Let’s face it, I created most of this situation. Much of my success depended on my ability to stay focused (which could be an entirely different article), but I’m not alone in feeling the need to stay on top of so much at one time. Everything seems urgent, we don’t want to fall behind, or worse yet, miss something.
We need to understand what drives and motivates multitasking, so that we can design the right mix of freedom and constraint into the products we create. Perhaps we can help the multitaskers of the world to multitask more efficiently or, better yet, reduce the need to multitask at all.
What is multitasking?
According to Merriam Webster, multitasking is the performance of several tasks at one time. Such a simple definition masks the complexity of it. There are three important dimensions to explore:
The ability to multitask, both physically and mentally
The requirement of multitasking, both self-created or as-designed
The effectiveness of multitasking, both perceived and actual
Ability to multitask
Is it even possible to perform several tasks at one time? Many have written (and much research suggests) that it is a great myth. Dave Crenshaw, author of The Myth of Multitasking: How “Doing It All” Gets Nothing Done writes,
When most people refer to multitasking, they are really talking about switchtasking. No matter how they do it, switching rapidly between two things is just not very efficient or effective.

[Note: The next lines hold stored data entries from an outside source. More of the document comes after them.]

(** ** The pool collects every task exactly once *)

(** C1.  A pool of [numWorkers >= 1] workers started on [numTasks >= 0] tasks
    never panics and never deadlocks, every execution is finite (at most
    [10 * numTasks + 2 * numWorkers + 4] steps) and can be continued to
    completion, at every moment each task sent so far is in exactly one place
    (queued, held by one worker, in the result queue or collected), and at
    completion the collected results are exactly the [numTasks] tasks, each
    once; with no task the pool completes with no result. *)
Theorem pool_collects_every_task cfg st t0 p0 :
  0 <= numTasks cfg < 2 ^ 62 ->
  1 <= numWorkers cfg ->
  rate_ok cfg ->
  0 <= tasksProcessed st < 2 ^ 64 ->
  Start cfg st t0 = Ok p0 ->
  (forall p, runs cfg p0 p ->
     (forall who t, is_panic (step cfg who t p) = false) /\
     (~ completed p -> exists who t p', step cfg who t p = Ok p') /\
     (exists sched p', run cfg sched p = Ok p' /\ completed p') /\
     ID <$> (buf (tasks (shared p)) ++ flat_map held (workers p)
             ++ buf (results (shared p)) ++ collected p)
       ≡ₚ seqZ 1 (sent cfg (producer p)) /\
     (completed p ->
        collected p ≡ₚ expected (numTasks cfg) /\
        Z.of_nat (length (collected p)) = numTasks cfg /\
        NoDup (ID <$> collected p) /\
        (numTasks cfg = 0 -> collected p = []))) /\
  (forall sched p, run cfg sched p0 = Ok p ->
     Z.of_nat (length sched) <= 10 * numTasks cfg + 2 * numWorkers cfg + 4).
Proof.
  intros HN HW Hrate Hst Hstart.
  pose proof (Inv_Start cfg st t0 p0 Hst Hstart) as I0.
  pose proof (Start_ok _ _ _ _ Hstart) as (_ & _ & E0).
  split.
  - intros p Hruns.
    pose proof (Inv_runs cfg st t0 p0 HN Hst Hstart p Hruns) as I.
    repeat split.
    + intros who t. now apply pool_no_panic with (tasksProcessed st).
    + apply pool_progress with (tasksProcessed st); auto; lia.
    + now apply run_to_completion with (tasksProcessed st).
    + apply (inv_ids _ _ _ I).
    + apply (completed_collected cfg _ p I); [|assumption].
      rewrite (runs_workers_length _ _ _ Hruns), E0. simpl.
      rewrite length_replicate. lia.
    + assert (Hc : collected p ≡ₚ expected (numTasks cfg)).
      { apply (completed_collected cfg _ p I); [|assumption].
        rewrite (runs_workers_length _ _ _ Hruns), E0. simpl.
        rewrite length_replicate. lia. }
      apply Permutation_length in Hc. rewrite Hc. unfold expected.
      rewrite length_fmap, length_seqZ. lia.
    + assert (Hc : collected p ≡ₚ expected (numTasks cfg)).
      { apply (completed_collected cfg _ p I); [|assumption].
        rewrite (runs_workers_length _ _ _ Hruns), E0. simpl.
        rewrite length_replicate. lia. }
      rewrite Hc, ID_expected. apply NoDup_seqZ.
    + intros HN0.
      assert (Hc : collected p ≡ₚ expected (numTasks cfg)).
      { apply (completed_collected cfg _ p I); [|assumption].
        rewrite (runs_workers_length _ _ _ Hruns), E0. simpl.
        rewrite length_replicate. lia. }
      rewrite HN0 in Hc. now apply Permutation_nil_r in Hc.
  - intros sched p Hrun.
    pose proof (run_bounded cfg _ HN sched p0 p I0 Hrun) as Hb.
    assert (Ip : Inv cfg (tasksProcessed st) p).
    { apply (Inv_runs cfg st t0 p0 HN Hst Hstart). now apply run_runs in Hrun. }
    pose proof (remaining_nonneg cfg _ p Ip).
    assert (E : remaining cfg p0 = 10 * numTasks cfg + 2 * numWorkers cfg + 4).
    { rewrite E0. unfold remaining, chan_len. simpl.
      assert (G : forall n, sumZ wweight (replicate n (mkWorker AtEntry None))
                            = 2 * Z.of_nat n).
      { induction n as [|n IH]; simpl; [reflexivity|]. rewrite IH. lia. }
      rewrite G. lia. }
    lia.
Qed.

But wait, I can drive my car and talk to my husband. I can walk down the street and talk on my phone. Isn’t that multitasking? It is, but often you’re dealing with tasks that have been learned, are repetitive, and require different parts of your brain. Regardless, cognitive load research would suggest that even with the appearance of simultaneous control, the appropriate attention you are able to give to any one task may be compromised. Sources of input, types of output, and physical actions required need to be considered.
Requirement to multitask
Is multitasking required to complete a greater task or goal? Is the need as-designed (ie. an airplane cockpit) or self-created (ie. four monitors with different programs running, books laid out, music playing)? Not all multitasking is created equal.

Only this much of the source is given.